*What is expected*.
Only a slice of the listing below is wanted. Retype the lines from the one containing "maxSize ← getIndexSizeInBytes" through the one containing "Definition setSeekTime s", exactly, both ends included.

++++ Records supplied ++++

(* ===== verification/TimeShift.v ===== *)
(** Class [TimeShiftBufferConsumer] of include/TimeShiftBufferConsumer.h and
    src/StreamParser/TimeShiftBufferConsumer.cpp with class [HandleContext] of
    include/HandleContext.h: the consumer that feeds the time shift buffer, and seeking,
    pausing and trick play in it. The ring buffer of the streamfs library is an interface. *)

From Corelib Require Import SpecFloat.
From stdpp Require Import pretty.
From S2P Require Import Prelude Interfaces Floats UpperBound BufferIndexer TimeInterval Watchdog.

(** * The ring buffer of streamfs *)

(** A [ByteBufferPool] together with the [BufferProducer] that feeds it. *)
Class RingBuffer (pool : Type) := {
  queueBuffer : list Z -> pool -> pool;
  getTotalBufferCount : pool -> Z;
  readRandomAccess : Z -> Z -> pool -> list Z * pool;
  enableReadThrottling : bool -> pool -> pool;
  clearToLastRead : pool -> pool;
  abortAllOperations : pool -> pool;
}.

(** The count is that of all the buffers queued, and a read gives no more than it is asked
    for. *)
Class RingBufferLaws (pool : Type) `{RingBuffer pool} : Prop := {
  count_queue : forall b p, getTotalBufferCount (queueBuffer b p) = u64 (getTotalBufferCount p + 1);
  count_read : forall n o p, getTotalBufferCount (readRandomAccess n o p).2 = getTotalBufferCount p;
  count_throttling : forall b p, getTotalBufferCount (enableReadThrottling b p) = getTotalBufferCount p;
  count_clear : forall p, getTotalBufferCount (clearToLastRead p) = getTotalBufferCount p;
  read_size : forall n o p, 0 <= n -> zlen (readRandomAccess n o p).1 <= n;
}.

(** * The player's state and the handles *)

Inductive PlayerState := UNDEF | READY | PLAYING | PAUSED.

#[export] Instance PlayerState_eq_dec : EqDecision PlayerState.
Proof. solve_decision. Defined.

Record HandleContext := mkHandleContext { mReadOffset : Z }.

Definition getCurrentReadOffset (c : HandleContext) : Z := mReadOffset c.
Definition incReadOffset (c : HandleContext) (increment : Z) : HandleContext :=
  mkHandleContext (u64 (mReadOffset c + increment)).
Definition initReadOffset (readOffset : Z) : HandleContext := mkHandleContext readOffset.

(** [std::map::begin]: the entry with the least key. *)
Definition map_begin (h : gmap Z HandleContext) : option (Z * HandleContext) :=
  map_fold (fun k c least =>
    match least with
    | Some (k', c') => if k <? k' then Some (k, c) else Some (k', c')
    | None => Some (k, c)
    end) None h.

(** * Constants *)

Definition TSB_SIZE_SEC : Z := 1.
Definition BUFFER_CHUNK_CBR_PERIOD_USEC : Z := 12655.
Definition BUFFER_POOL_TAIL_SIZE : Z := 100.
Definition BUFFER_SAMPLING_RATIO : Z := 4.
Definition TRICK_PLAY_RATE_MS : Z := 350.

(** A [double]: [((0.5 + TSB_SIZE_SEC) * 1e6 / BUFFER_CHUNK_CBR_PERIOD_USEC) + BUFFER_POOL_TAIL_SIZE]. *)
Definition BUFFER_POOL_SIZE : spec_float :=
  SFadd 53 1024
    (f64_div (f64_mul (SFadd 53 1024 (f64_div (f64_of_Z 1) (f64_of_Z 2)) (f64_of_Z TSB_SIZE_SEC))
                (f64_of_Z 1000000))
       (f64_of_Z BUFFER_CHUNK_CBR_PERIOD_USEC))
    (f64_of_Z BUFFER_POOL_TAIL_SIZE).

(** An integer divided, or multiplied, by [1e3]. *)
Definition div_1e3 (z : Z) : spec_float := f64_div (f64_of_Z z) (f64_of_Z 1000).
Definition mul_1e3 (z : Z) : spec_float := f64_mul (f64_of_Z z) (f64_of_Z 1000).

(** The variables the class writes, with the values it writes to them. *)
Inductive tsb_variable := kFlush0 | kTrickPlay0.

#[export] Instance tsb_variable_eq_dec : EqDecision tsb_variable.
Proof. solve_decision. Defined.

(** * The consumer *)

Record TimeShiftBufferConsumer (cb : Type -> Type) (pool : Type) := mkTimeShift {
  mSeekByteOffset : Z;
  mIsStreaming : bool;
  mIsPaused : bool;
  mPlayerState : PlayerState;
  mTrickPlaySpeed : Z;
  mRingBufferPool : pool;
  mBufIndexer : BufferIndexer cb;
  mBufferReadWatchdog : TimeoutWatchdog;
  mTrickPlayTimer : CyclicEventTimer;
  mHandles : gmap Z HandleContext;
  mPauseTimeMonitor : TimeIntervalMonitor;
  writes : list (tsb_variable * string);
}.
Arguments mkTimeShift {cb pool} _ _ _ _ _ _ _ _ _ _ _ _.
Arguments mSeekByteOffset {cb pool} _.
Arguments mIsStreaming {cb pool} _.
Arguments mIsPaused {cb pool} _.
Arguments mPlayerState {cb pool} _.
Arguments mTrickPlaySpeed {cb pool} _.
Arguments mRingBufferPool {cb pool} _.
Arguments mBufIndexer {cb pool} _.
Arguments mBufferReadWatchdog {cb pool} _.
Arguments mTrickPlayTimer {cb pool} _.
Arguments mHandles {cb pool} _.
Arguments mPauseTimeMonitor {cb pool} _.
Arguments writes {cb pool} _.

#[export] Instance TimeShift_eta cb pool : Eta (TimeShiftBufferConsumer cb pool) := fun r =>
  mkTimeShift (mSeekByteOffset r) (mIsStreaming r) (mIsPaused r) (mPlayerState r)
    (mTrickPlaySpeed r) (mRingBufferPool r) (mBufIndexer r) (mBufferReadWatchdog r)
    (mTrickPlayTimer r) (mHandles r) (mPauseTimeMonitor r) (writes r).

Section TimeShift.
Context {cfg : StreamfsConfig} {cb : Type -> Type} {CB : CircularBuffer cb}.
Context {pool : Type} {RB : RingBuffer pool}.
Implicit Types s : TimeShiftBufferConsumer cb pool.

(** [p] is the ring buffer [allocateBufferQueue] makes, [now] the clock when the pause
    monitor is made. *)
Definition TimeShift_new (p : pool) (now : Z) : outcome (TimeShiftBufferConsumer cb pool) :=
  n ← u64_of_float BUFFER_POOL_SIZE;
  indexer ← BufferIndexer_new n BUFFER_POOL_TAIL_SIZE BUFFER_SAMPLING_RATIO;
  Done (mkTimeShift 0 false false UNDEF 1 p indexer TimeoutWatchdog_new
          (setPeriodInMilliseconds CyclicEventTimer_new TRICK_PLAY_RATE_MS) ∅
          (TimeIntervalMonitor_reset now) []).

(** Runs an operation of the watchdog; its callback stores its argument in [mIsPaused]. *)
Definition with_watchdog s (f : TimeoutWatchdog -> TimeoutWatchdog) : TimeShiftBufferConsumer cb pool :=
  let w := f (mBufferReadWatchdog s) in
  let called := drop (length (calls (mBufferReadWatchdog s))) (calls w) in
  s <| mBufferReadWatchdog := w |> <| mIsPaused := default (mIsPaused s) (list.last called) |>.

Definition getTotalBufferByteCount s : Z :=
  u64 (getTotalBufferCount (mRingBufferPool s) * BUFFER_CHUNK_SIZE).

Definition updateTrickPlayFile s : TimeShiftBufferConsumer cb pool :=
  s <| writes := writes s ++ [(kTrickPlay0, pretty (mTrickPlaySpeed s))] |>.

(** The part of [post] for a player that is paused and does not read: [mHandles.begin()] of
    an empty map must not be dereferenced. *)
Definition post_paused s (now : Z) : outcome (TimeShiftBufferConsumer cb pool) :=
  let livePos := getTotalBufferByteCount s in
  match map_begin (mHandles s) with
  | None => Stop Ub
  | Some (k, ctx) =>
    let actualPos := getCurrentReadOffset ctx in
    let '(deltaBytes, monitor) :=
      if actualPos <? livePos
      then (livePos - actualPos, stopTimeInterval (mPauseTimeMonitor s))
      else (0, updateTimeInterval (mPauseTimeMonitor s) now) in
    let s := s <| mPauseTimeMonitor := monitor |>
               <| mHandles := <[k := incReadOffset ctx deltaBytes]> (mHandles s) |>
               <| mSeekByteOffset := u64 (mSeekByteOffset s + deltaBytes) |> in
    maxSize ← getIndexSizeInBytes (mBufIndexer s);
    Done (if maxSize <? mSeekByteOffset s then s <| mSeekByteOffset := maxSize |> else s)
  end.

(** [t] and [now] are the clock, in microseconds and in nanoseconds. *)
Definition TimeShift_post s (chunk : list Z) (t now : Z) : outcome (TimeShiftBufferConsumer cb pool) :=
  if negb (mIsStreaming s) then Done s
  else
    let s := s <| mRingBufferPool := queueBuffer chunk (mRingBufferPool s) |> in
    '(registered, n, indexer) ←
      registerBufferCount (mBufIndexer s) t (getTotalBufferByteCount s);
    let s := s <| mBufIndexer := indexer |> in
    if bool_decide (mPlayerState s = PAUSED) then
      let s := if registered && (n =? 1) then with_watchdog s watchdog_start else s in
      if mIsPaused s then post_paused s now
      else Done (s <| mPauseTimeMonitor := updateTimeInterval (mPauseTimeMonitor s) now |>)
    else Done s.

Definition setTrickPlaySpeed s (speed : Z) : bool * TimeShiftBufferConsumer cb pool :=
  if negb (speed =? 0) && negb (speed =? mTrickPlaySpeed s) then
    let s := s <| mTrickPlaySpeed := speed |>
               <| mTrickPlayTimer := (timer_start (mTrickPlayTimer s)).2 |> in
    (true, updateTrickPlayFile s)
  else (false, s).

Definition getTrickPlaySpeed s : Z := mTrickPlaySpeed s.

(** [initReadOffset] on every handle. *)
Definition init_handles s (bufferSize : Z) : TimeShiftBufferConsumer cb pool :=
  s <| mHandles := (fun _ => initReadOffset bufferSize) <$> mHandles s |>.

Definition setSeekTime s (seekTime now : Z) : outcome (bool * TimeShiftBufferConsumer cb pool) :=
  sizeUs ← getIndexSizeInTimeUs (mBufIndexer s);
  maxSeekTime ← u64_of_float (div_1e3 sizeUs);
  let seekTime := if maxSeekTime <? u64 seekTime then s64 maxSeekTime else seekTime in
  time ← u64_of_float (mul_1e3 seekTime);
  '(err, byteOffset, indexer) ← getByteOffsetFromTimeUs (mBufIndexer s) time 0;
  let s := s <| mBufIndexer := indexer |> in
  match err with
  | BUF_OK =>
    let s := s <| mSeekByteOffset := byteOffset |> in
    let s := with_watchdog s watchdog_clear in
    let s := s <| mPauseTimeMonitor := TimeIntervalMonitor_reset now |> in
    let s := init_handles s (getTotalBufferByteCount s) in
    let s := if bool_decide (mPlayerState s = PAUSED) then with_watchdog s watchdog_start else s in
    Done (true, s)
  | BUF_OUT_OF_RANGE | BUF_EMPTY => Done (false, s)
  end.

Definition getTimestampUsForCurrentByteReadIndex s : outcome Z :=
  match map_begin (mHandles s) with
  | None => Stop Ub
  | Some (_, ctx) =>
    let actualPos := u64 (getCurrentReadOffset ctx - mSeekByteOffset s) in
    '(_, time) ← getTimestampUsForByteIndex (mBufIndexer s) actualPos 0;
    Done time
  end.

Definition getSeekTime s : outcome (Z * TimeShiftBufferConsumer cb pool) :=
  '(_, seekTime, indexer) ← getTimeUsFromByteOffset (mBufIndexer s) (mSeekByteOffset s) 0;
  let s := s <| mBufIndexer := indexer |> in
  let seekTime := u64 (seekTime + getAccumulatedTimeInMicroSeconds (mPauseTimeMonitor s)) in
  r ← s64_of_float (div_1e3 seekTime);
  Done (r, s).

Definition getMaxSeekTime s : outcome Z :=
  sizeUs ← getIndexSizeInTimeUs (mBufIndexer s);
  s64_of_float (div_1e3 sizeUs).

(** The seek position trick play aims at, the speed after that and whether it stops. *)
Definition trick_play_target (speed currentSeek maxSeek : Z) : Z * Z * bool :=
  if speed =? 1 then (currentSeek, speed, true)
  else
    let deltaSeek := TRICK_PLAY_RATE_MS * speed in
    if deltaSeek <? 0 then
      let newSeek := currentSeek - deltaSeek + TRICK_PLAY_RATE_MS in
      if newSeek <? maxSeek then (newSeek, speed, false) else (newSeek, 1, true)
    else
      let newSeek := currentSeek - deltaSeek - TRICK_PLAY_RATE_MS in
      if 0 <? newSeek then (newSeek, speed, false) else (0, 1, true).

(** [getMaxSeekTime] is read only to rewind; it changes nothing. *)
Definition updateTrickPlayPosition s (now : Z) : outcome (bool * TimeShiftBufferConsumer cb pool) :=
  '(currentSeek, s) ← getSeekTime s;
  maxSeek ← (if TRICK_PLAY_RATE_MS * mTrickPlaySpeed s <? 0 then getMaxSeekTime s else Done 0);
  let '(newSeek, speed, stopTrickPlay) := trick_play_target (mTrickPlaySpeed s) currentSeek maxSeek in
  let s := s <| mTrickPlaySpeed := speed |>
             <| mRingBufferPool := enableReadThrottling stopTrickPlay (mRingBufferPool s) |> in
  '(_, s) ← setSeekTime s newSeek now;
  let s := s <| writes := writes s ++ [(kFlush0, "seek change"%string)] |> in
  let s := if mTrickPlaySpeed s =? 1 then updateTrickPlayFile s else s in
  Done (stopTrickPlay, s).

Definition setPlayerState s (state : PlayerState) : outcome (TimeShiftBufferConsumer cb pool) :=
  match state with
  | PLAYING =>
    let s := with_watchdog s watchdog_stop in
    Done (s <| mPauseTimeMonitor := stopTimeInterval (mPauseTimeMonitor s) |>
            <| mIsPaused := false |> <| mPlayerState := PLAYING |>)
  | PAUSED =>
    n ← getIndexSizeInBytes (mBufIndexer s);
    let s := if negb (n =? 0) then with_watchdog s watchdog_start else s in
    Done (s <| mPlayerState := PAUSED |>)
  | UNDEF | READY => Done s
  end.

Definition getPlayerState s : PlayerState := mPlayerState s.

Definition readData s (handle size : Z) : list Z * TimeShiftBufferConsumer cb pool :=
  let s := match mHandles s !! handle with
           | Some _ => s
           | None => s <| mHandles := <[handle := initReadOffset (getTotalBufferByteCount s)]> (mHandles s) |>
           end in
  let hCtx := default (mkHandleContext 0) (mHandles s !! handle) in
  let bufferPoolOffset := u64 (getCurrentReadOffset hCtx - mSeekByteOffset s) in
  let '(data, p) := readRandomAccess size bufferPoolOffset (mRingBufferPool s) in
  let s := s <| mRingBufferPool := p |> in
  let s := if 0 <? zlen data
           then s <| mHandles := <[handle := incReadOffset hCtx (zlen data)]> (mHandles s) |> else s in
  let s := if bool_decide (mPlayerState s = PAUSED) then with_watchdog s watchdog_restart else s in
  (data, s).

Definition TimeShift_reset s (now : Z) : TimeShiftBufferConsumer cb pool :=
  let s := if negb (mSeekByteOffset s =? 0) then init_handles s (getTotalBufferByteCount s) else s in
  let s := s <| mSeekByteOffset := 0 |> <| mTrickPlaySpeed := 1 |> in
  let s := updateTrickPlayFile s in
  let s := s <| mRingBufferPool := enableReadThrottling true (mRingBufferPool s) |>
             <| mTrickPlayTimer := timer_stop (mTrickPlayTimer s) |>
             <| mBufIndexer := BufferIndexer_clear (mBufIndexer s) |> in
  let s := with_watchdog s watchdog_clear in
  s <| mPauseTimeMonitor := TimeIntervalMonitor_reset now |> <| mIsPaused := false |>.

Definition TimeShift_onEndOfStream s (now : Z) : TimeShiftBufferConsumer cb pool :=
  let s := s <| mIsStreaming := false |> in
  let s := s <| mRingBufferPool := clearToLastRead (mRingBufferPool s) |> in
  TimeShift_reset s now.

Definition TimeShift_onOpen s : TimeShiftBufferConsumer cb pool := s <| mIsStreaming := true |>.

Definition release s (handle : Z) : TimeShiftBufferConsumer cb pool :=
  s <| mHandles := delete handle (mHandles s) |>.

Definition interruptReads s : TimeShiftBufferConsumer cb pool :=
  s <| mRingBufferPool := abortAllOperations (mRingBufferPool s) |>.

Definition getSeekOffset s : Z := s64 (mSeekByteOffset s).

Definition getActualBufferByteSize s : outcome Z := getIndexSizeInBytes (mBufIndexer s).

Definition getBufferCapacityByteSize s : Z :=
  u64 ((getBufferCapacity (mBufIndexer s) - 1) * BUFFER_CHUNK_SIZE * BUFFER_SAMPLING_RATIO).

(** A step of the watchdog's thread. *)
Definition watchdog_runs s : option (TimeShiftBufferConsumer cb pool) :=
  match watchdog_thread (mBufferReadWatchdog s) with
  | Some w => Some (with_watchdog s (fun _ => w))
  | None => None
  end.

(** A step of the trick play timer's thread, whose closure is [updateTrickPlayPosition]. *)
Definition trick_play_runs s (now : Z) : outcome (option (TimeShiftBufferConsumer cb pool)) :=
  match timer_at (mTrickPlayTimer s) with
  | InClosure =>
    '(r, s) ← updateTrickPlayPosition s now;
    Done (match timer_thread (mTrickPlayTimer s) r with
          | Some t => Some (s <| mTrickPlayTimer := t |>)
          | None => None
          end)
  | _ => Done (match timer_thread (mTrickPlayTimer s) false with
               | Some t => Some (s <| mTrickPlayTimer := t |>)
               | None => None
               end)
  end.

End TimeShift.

++++

*Final answer*.
    maxSize ← getIndexSizeInBytes (mBufIndexer s);
    Done (if maxSize <? mSeekByteOffset s then s <| mSeekByteOffset := maxSize |> else s)
  end.

(** [t] and [now] are the clock, in microseconds and in nanoseconds. *)
Definition TimeShift_post s (chunk : list Z) (t now : Z) : outcome (TimeShiftBufferConsumer cb pool) :=
  if negb (mIsStreaming s) then Done s
  else
    let s := s <| mRingBufferPool := queueBuffer chunk (mRingBufferPool s) |> in
    '(registered, n, indexer) ←
      registerBufferCount (mBufIndexer s) t (getTotalBufferByteCount s);
    let s := s <| mBufIndexer := indexer |> in
    if bool_decide (mPlayerState s = PAUSED) then
      let s := if registered && (n =? 1) then with_watchdog s watchdog_start else s in
      if mIsPaused s then post_paused s now
      else Done (s <| mPauseTimeMonitor := updateTimeInterval (mPauseTimeMonitor s) now |>)
    else Done s.

Definition setTrickPlaySpeed s (speed : Z) : bool * TimeShiftBufferConsumer cb pool :=
  if negb (speed =? 0) && negb (speed =? mTrickPlaySpeed s) then
    let s := s <| mTrickPlaySpeed := speed |>
               <| mTrickPlayTimer := (timer_start (mTrickPlayTimer s)).2 |> in
    (true, updateTrickPlayFile s)
  else (false, s).

Definition getTrickPlaySpeed s : Z := mTrickPlaySpeed s.

(** [initReadOffset] on every handle. *)
Definition init_handles s (bufferSize : Z) : TimeShiftBufferConsumer cb pool :=
  s <| mHandles := (fun _ => initReadOffset bufferSize) <$> mHandles s |>.

Definition setSeekTime s (seekTime now : Z) : outcome (bool * TimeShiftBufferConsumer cb pool) :=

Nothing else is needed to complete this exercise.